Your output should be the entries below, from the first line up to and including the line with "(** The search", reproduced exactly and with no other lines.

(Data records)

_ _ _

Lemma link_here_nonempty (s id : jsstring) : link_here s = Some id -> id <> [].
Proof.
  unfold link_here. destruct (strip_any recognized_prefixes s); [|discriminate].
  destruct (takeWhile is_id_char j); [discriminate|].
  intros [= <-]. discriminate.
Qed.

(** The search of [match], one position at a time. *)
Lemma extract_unfold (s : jsstring) :
  extract s =
  match link_here s with
  | Some id => Some id
  | None =>
      match s with
      | [] => None
      | _ :: s' => extract s'
      end
  end.
Proof.
  unfold extract.
  replace (str_match drive_regex s) with
    (match match_here drive_regex s with
     | Some m => Some m
     | None => match s with [] => None | _ :: s' => str_match drive_regex s' end
     end) by (destruct s; reflexivity).
  rewrite match_here_drive.
  destruct (link_here s) as [id|] eqn:E; simpl.
  - apply link_here_nonempty in E. destruct id; [contradiction | reflexivity].
  - destruct s; reflexivity.
Qed.

Lemma link_here_prefix (p t : jsstring) :
  In p recognized_prefixes ->
  link_here (p ++ t) =
  match takeWhile is_id_char t with
  | [] => None
  | id => Some id
  end.
Proof.
  intros Hp. pose proof (match_here_prefix p t Hp) as H.
  rewrite match_here_drive in H.
  destruct (link_here (p ++ t)), (takeWhile is_id_char t);
    simpl in H; congruence.
Qed.

(** [link_here] in the words of the specification: a recognized prefix,
    then a run of identifier characters that is not empty and cannot be
    extended. *)
Lemma link_here_Some (s id : jsstring) :
  link_here s = Some id <->
  exists p rest,
    In p recognized_prefixes /\ s = p ++ id ++ rest /\ id <> [] /\
    forallb is_id_char id = true /\ ends_run rest.
Proof.
  split.
  - intros H. pose proof (link_here_nonempty _ _ H) as Hne.
    unfold link_here in H.
    destruct (strip_any recognized_prefixes s) as [t|] eqn:E; [|discriminate].
    apply strip_any_Some in E as (p & Hp & ->).
    assert (takeWhile is_id_char t = id) as <-
        by (destruct (takeWhile is_id_char t); congruence).
    exists p, (dropWhile is_id_char t). repeat split; trivial.
    + now rewrite takeWhile_dropWhile.
    + apply takeWhile_all.
    + apply dropWhile_head.
  - intros (p & rest & Hp & -> & Hne & Hid & Hrest).
    rewrite link_here_prefix by assumption.
    rewrite takeWhile_run by assumption.
    destruct id; [contradiction | reflexivity].
Qed.

End RegexLemmas.

(* ------------------------------------------------------------------ *)
(** ** Extraction *)

Section ExtractLemmas.

Lemma contains_recognized_prefix_false (s : jsstring) :
  contains_recognized_prefix s = false <->
  forall p, In p recognized_prefixes -> includes p s = false.
Proof.
  unfold contains_recognized_prefix. split.
  - intros H p Hp. destruct (includes p s) eqn:E; [|reflexivity].
    rewrite <- H. symmetry. apply existsb_exists. eauto.
  - intros H. destruct (existsb _ _) eqn:E; [|reflexivity].
    apply existsb_exists in E as (p & Hp & Hi). now rewrite (H p Hp) in Hi.
Qed.

Lemma includes_tail (p s : jsstring) (c : char) :
  includes p (c :: s) = false -> includes p s = false.
Proof. simpl. now destruct (strip_prefix p (c :: s)). Qed.

(** No recognized prefix anywhere, no match. *)
Lemma extract_no_prefix (s : jsstring) :
  contains_recognized_prefix s = false -> extract s = None.
Proof.
  rewrite contains_recognized_prefix_false.
  induction s as [|c s IH]; intros H; rewrite extract_unfold.
  - reflexivity.
  - destruct (link_here (c :: s)) as [id|] eqn:E.
    + apply link_here_Some in E as (p & rest & Hp & E & _).
      apply H in Hp as Hi. rewrite E in Hi.
      pose proof (includes_app p [] (id ++ rest)) as Hi'. simpl app in Hi'.
      congruence.
    + apply IH. intros p Hp. apply includes_tail with c. now apply H.
Qed.

(** The match is the leftmost link: the identifier of the first position
    where a recognized prefix is followed by an identifier character. *)
Lemma extract_leftmost (pre p id rest : jsstring) :
  In p recognized_prefixes ->
  id <> [] ->
  forallb is_id_char id = true ->
  ends_run rest ->
  (forall pre' p' c rest',
      pre ++ p ++ id ++ rest = pre' ++ p' ++ c :: rest' ->
      In p' recognized_prefixes -> is_id_char c = true ->
      List.length pre <= List.length pre') ->
  extract (pre ++ p ++ id ++ rest) = Some id.
Proof.
  intros Hp Hne Hid Hrest. induction pre as [|c pre IH]; intros Hleft.
  - rewrite extract_unfold.
    replace (link_here ([] ++ p ++ id ++ rest)) with (Some id); [reflexivity|].
    symmetry. apply link_here_Some. exists p, rest. auto.
  - rewrite extract_unfold.
    destruct (link_here ((c :: pre) ++ p ++ id ++ rest)) as [id'|] eqn:E.
    + exfalso. apply link_here_Some in E as (p' & rest' & Hp' & E & Hne' & Hid' & _).
      destruct id' as [|d id']; [contradiction|].
      simpl in Hid'. apply andb_true_iff in Hid' as [Hd _].
      specialize (Hleft [] p' d (id' ++ rest') E Hp' Hd). simpl in Hleft. lia.
    + simpl app. apply IH. intros pre' p' d rest' E' Hp' Hd.
      specialize (Hleft (c :: pre') p' d rest').
      simpl in Hleft. rewrite E' in Hleft.
      specialize (Hleft eq_refl Hp' Hd). lia.
Qed.

Lemma white_space_not_id (c : char) :
  is_white_space c = true -> is_id_char c = false.
Proof.
  unfold is_white_space, is_id_char. intros H.
  repeat (apply orb_true_iff in H as [H|H]);
    try apply andb_true_iff in H as [H1 H2];
    repeat match goal with
           | H : N.eqb _ _ = true |- _ => apply N.eqb_eq in H
           | H : N.leb _ _ = true |- _ => apply N.leb_le in H
           end;
    repeat (apply orb_false_iff; split);
    try (apply andb_false_iff;
         first [ left; apply N.leb_gt; lia | right; apply N.leb_gt; lia ]);
    try (apply N.eqb_neq; lia).
Qed.

Lemma prefix_head (p : jsstring) :
  In p recognized_prefixes -> exists p', p = 104%N :: p'.
Proof.
  intros [<-|[<-|[<-|[<-|[<-|[<-|[]]]]]]]; eexists; reflexivity.
Qed.

Lemma prefix_no_white_space (p : jsstring) :
  In p recognized_prefixes ->
  forallb (fun c => negb (is_white_space c)) p = true.
Proof.
  intros [<-|[<-|[<-|[<-|[<-|[<-|[]]]]]]]; reflexivity.
Qed.

Lemma link_here_white_space (c : char) (s : jsstring) :
  is_white_space c = true -> link_here (c :: s) = None.
Proof.
  intros Hc. destruct (link_here (c :: s)) as [id|] eqn:E; [|reflexivity].
  apply link_here_Some in E as (p & rest & Hp & E & _).
  destruct (prefix_head p Hp) as (p' & ->). injection E as -> _.
  discriminate.
Qed.

Lemma extract_white_space_cons (c : char) (s : jsstring) :
  is_white_space c = true -> extract (c :: s) = extract s.
Proof.
  intros Hc. rewrite extract_unfold. now rewrite link_here_white_space.
Qed.

Lemma extract_trimStart (s : jsstring) : extract (trimStart s) = extract s.
Proof.
  induction s as [|c s IH]; simpl; [reflexivity|].
  destruct (is_white_space c) eqn:E; [|reflexivity].
  now rewrite extract_white_space_cons.
Qed.
(** The outcome of a failed request: the error is stored, the loading flag
    is cleared, [onError] (if provided) got the same error, and [submit] has
    returned. *)
Definition failed_with k (e : Err) : Prop :=
  error (client k) = Some e /\ loading (client k) = false /\
  calls k = (if opt_onError (options (client k)) then [CallOnError e] else []) /\
  phase k = PDone.

Lemma on_catch_failed k t :
  calls k = [] -> isAbortError t = false -> failed_with (on_catch k t) (coalesce t).
Proof.
  intros Hc Ha. unfold on_catch. rewrite Ha. unfold failed_with; simpl.
  rewrite Hc. destruct (opt_onError _); done.
Qed.

(** C4: a response with a non-success status (whether [response.text()]
    resolves or rejects with a non-abort error), or a successful response
    without a body, makes [submit] fail: the error is an [Error] object
    ([new Error(text)], [new Error("The response body is empty.")], or the
    coalesced rejection), [onError] receives it when provided, the error
    field holds it and loading is false. *)
Theorem C4_http_failure_surfaces c0 (input : In) b :
  json_stringify input = StringifyOk b ->
  (forall m, isAbortError (ThrownError (new_Error m)) = false) ->
  (forall r s k, resp_ok r = false ->
     run_submit c0 input [EvFetchResolves r; EvTextResolves s] = Some k ->
     failed_with k (new_Error s)) /\
  (forall r t k, resp_ok r = false -> isAbortError t = false ->
     run_submit c0 input [EvFetchResolves r; EvRejects t] = Some k ->
     failed_with k (coalesce t)) /\
  (forall r k, resp_ok r = true -> resp_has_body r = false ->
     run_submit c0 input [EvFetchResolves r] = Some k ->
     failed_with k (new_Error "The response body is empty.")).
Proof.
  intros Hj Hna. unfold run_submit, begin_submit. rewrite Hj.
  split; [|split].
  - intros r s k Hok Hr. simpl in Hr. unfold step in Hr. simpl in Hr.
    rewrite Hok in Hr. simpl in Hr.
    simplify_eq. by apply (on_catch_failed _ (ThrownError (new_Error s))).
  - intros r t k Hok Ht Hr. simpl in Hr. unfold step in Hr. simpl in Hr.
    rewrite Hok in Hr. simpl in Hr.
    simplify_eq. by apply on_catch_failed.
  - intros r k Hok Hb Hr. simpl in Hr. unfold step in Hr. simpl in Hr.
    rewrite Hok, Hb in Hr. simpl in Hr.
    simplify_eq.
    by apply (on_catch_failed _ (ThrownError (new_Error _))).
Qed.
(** The value [process_movie_script] returns (line 217), from the texts of
    the pages. *)
Definition process_pages {U : UnicodeData} (pages : list (option str))
  : result (list item) :=
  process_lines (extract_lines pages).

(** ** The text file: lines 205-215 *)

(** [s.replace(old, new)] for a non-empty [old]: the occurrences of [old]
    are replaced from the left, without overlap; [skip] counts the
    characters of the current occurrence that are still to be dropped. *)
Fixpoint replace_from (skip : nat) (old new s : str) : str :=
  match s with
  | [] => []
  | c :: t =>
      match skip with
      | S k => replace_from k old new t
      | O =>
          if startswith s old
          then new ++ replace_from (length old - 1) old new t
          else c :: replace_from 0 old new t
      end
  end.

Definition replace (old new s : str) : str := replace_from 0 old new s.

(** Line 205 *)
Definition txt_output (output_path : str) : str :=
  replace (lit ".json") (lit ".txt") output_path.

(** The value of [item['type']]. *)
Inductive kind := Scene | Character | Dialogue | Action.

Definition type_of (it : item) : kind :=
  match it with
  | SCENE _ => Scene
  | CHARACTER _ _ => Character
  | DIALOGUE _ _ => Dialogue
  | ACTION _ _ => Action
  end.

(** What one iteration of the loop of line 207 writes. *)
Definition write_item (it : item) : str :=
  match it with
  | SCENE t => [newline] ++ lit "[SCENE] " ++ t ++ [newline]
  | CHARACTER t _ => [newline] ++ lit "[CHARACTER:" ++ t ++ lit "]" ++ [newline]
  | DIALOGUE t _ => lit "[DIALOGUE] " ++ t ++ [newline]
  | ACTION t _ => lit "[ACTION] " ++ t ++ [newline]
  end.

(** The characters written to the text file. *)
Definition txt_content (data : list item) : str :=
  concat (map write_item data).

(** ** Predicates on records and lines *)

(** The text holds no newline. *)
Definition one_line (s : str) : Prop := ~ In newline s.

Definition not_action (it : item) : bool := negb (is_action it).

Definition is_character (it : item) : bool :=
  match it with CHARACTER _ _ => true | _ => false end.

(** The texts of the SCENE records of a list, and of its CHARACTER
    records. *)
Definition scenes_of (l : list item) : list str :=
  map text_of (filter is_scene l).

Definition characters_of (l : list item) : list str :=
  map text_of (filter is_character l).

(** The SCENE and CHARACTER texts of two states are the same. *)
Definition same_heads (st st' : state) : Prop :=
  scenes_of (processed_data st') = scenes_of (processed_data st) /\
  characters_of (processed_data st') = characters_of (processed_data st).

Section LineKinds.
Context {U : UnicodeData}.

(** The SCENE and CHARACTER texts a list of lines gives rise to. *)
Definition scene_texts (lines : list str) : list str :=
  filter scene_line (map strip lines).

Definition cue_texts (lines : list str) : list str :=
  map clean (filter cue_line (map strip lines)).

End LineKinds.

(** Output length of the consolidator, the buffered run counted as one. *)
Definition csize (cs : cstate) : nat :=
  length (consolidated_data cs) + (if truthy (action_buffer cs) then 1 else 0).

Definition one_line_item (it : item) : Prop := one_line (text_of it).

(** No newline in the buffered dialogue nor in the records appended. *)
Definition lines_ok (st : state) : Prop :=
  Forall one_line (dialogue_buffer st) /\
  Forall one_line_item (processed_data st).

Definition clines_ok (cs : cstate) : Prop :=
  Forall one_line (action_buffer cs) /\
  Forall one_line_item (consolidated_data cs).

(** Every buffered line and every text appended satisfies [P]. *)
Definition texts_all (P : str -> Prop) (st : state) : Prop :=
  Forall P (dialogue_buffer st) /\
  Forall (fun it => P (text_of it)) (processed_data st).

Definition ctexts_all (P : str -> Prop) (cs : cstate) : Prop :=
  Forall P (action_buffer cs) /\
  Forall (fun it => P (text_of it)) (consolidated_data cs).

(** The consolidator's state with [pre] before its output. *)
Definition after_prefix (pre : list item) (cs : cstate) : cstate :=
  mkCState (pre ++ consolidated_data cs) (action_buffer cs)
           (current_action_scene cs).

(** With an empty buffer the consolidator has no current scene. *)
Definition idle_unscened (cs : cstate) : Prop :=
  action_buffer cs = [] -> current_action_scene cs = None.

(** * Properties *)

(** ** The scenarios of the specification *)

Example scenario_heading_number :
  process_lines (U := AsciiData) [lit "42 INT. DEATH STAR - CONTROL ROOM"]
  = Ok [SCENE (lit "42 INT. DEATH STAR - CONTROL ROOM")].
Proof. vm_compute. reflexivity. Qed.

Example scenario_dialogue_buffering :
  process_lines (U := AsciiData)
    [lit "LUKE"; lit "I have a bad feeling"; lit "about this."; lit ""]
  = Ok [CHARACTER (lit "LUKE") None;
        DIALOGUE (lit "I have a bad feeling about this.") None].
Proof. vm_compute. reflexivity. Qed.

Example scenario_action_reclassification :
  process_lines (U := AsciiData)
    [lit "LUKE"; lit "Hold on!";
     lit "The ship shudders violently as blaster fire rocks the hull."]
  = Ok [CHARACTER (lit "LUKE") None;
        DIALOGUE (lit "Hold on!") None;
        ACTION (lit "The ship shudders violently as blaster fire rocks the hull.") None].
Proof. vm_compute. reflexivity. Qed.

Example scenario_action_consolidation :
  consolidate [ACTION (lit "Luke ducks.") None; ACTION (lit "Debris falls.") None]
  = [ACTION (lit "Luke ducks. Debris falls.") None].
Proof. vm_compute. reflexivity. Qed.

Example scenario_exclusion_guard :
  process_lines (U := AsciiData) [lit "THE END"]
  = Ok [ACTION (lit "THE END") None].
Proof. vm_compute. reflexivity. Qed.

(** ** Strings *)

Lemma truthy_true {A} (l : list A) : truthy l = true <-> l <> [].
Proof. destruct l; simpl; split; congruence. Qed.

Lemma truthy_false {A} (l : list A) : truthy l = false <-> l = [].
Proof. destruct l; simpl; split; congruence. Qed.

Lemma truthy_snoc {A} (l : list A) (x : A) : truthy (l ++ [x]) = true.
Proof. destruct l; reflexivity. Qed.

Lemma str_eqb_eq (a b : str) : str_eqb a b = true <-> a = b.
Proof.
  revert b; induction a as [|x a IH]; intros [|y b]; simpl;
    try (split; congruence).
  rewrite andb_true_iff, N.eqb_eq, IH. split.
  - intros [-> ->]; reflexivity.
  - intros E; injection E; auto.
Qed.

Lemma opt_eqb_eq (a b : option str) : opt_eqb a b = true <-> a = b.
Proof.
  destruct a as [x|], b as [y|]; simpl; try (split; congruence).
  rewrite str_eqb_eq. split; congruence.
Qed.

Lemma opt_eqb_neq (a b : option str) : opt_eqb a b = false <-> a <> b.
Proof.
  rewrite <- opt_eqb_eq. destruct (opt_eqb a b); split; congruence.
Qed.

Lemma join_nonempty (sep : str) (l : list str) :
  l <> [] -> Forall (fun s => s <> []) l -> join sep l <> [].
Proof.
  intros Hl Hall. destruct l as [|x t]; [congruence|].
  inversion Hall as [|? ? Hx _]; subst.
  destruct x as [|c x]; [congruence|].
  destruct t; simpl; discriminate.
Qed.

Lemma join_single (sep x : str) : join sep [x] = x.
Proof. reflexivity. Qed.

(** ** No exception is raised *)

Section Totality.
Context {U : UnicodeData}.

(** The index [0] is read only behind the test [line and ...]. *)
Lemma looks_like_action_total (line stripped : str) :
  exists b, looks_like_action line stripped = Ok b.
Proof.
  unfold looks_like_action.
  destruct line as [|c line]; simpl; eauto.
Qed.

Lemma dialogue_or_action_total (st : state) (line stripped : str) :
  exists st', dialogue_or_action st line stripped = Ok st'.
Proof.
  unfold dialogue_or_action.
  destruct (looks_like_action_total line stripped) as [b ->]. simpl.
  destruct (in_dialogue_mode st && truthy_opt (current_character st));
    [destruct b|]; eauto.
Qed.

Lemma cue_or_text_total (st : state) (line stripped : str) :
  exists st', cue_or_text st line stripped = Ok st'.
Proof.
  unfold cue_or_text.
  destruct (is_cue (clean stripped)); eauto using dialogue_or_action_total.
Qed.

Lemma step_total (st : state) (line : str) :
  exists st', step st line = Ok st'.
Proof.
  unfold step.
  destruct (negb (truthy (strip line))); eauto.
  destruct (heading_candidate (strip line)); eauto using cue_or_text_total.
  destruct (is_heading (strip line)); eauto using cue_or_text_total.
Qed.

Lemma run_total (lines : list str) :
  forall st, exists st', run st lines = Ok st'.
Proof.
  induction lines as [|line rest IH]; intros st; simpl; eauto.
  destruct (step_total st line) as [st1 ->]. simpl. apply IH.
Qed.

Lemma run_app (l1 l2 : list str) (st : state) :
  run st (l1 ++ l2) = st1 <- run st l1 ;; run st1 l2.
Proof.
  revert st; induction l1 as [|x l1 IH]; intros st; simpl; auto.
  destruct (step st x); simpl; auto.
Qed.

End Totality.

(** ** The cases of one iteration *)

Section CasesOk.
Context {U : UnicodeData}.

Lemma cue_or_text_case (st st1 st' : state) (line : str) :
  strip line <> [] -> scene_line (strip line) = false ->
  st1 = after_candidate st (strip line) ->
  cue_or_text st1 line (strip line) = Ok st' ->
  step_case st line st'.
Proof.
  intros Hne Hsc Hst1. unfold cue_or_text, dialogue_or_action.
  destruct (is_cue (clean (strip line))) eqn:Hcue.
  - intros E; injection E as <-.
    eapply case_cue; eauto. unfold cue_line. now rewrite Hsc, Hcue.
  - assert (Hc : cue_line (strip line) = false)
      by (unfold cue_line; now rewrite Hcue, andb_false_r).
    destruct (in_dialogue_mode st1 && truthy_opt (current_character st1))
      eqn:Hmode.
    + apply andb_true_iff in Hmode as [Hm Hch].
      destruct (looks_like_action line (strip line)) as [[|]|] eqn:Hact;
        simpl; intros E; try discriminate; injection E as <-.
      * eapply case_switch; eauto.
      * eapply case_continuation; eauto.
    + intros E; injection E as <-. eapply case_action; eauto.
Qed.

_ _ _

Output for this exercise –
Lemma link_here_nonempty (s id : jsstring) : link_here s = Some id -> id <> [].
Proof.
  unfold link_here. destruct (strip_any recognized_prefixes s); [|discriminate].
  destruct (takeWhile is_id_char j); [discriminate|].
  intros [= <-]. discriminate.
Qed.

(** The search of [match], one position at a time. *)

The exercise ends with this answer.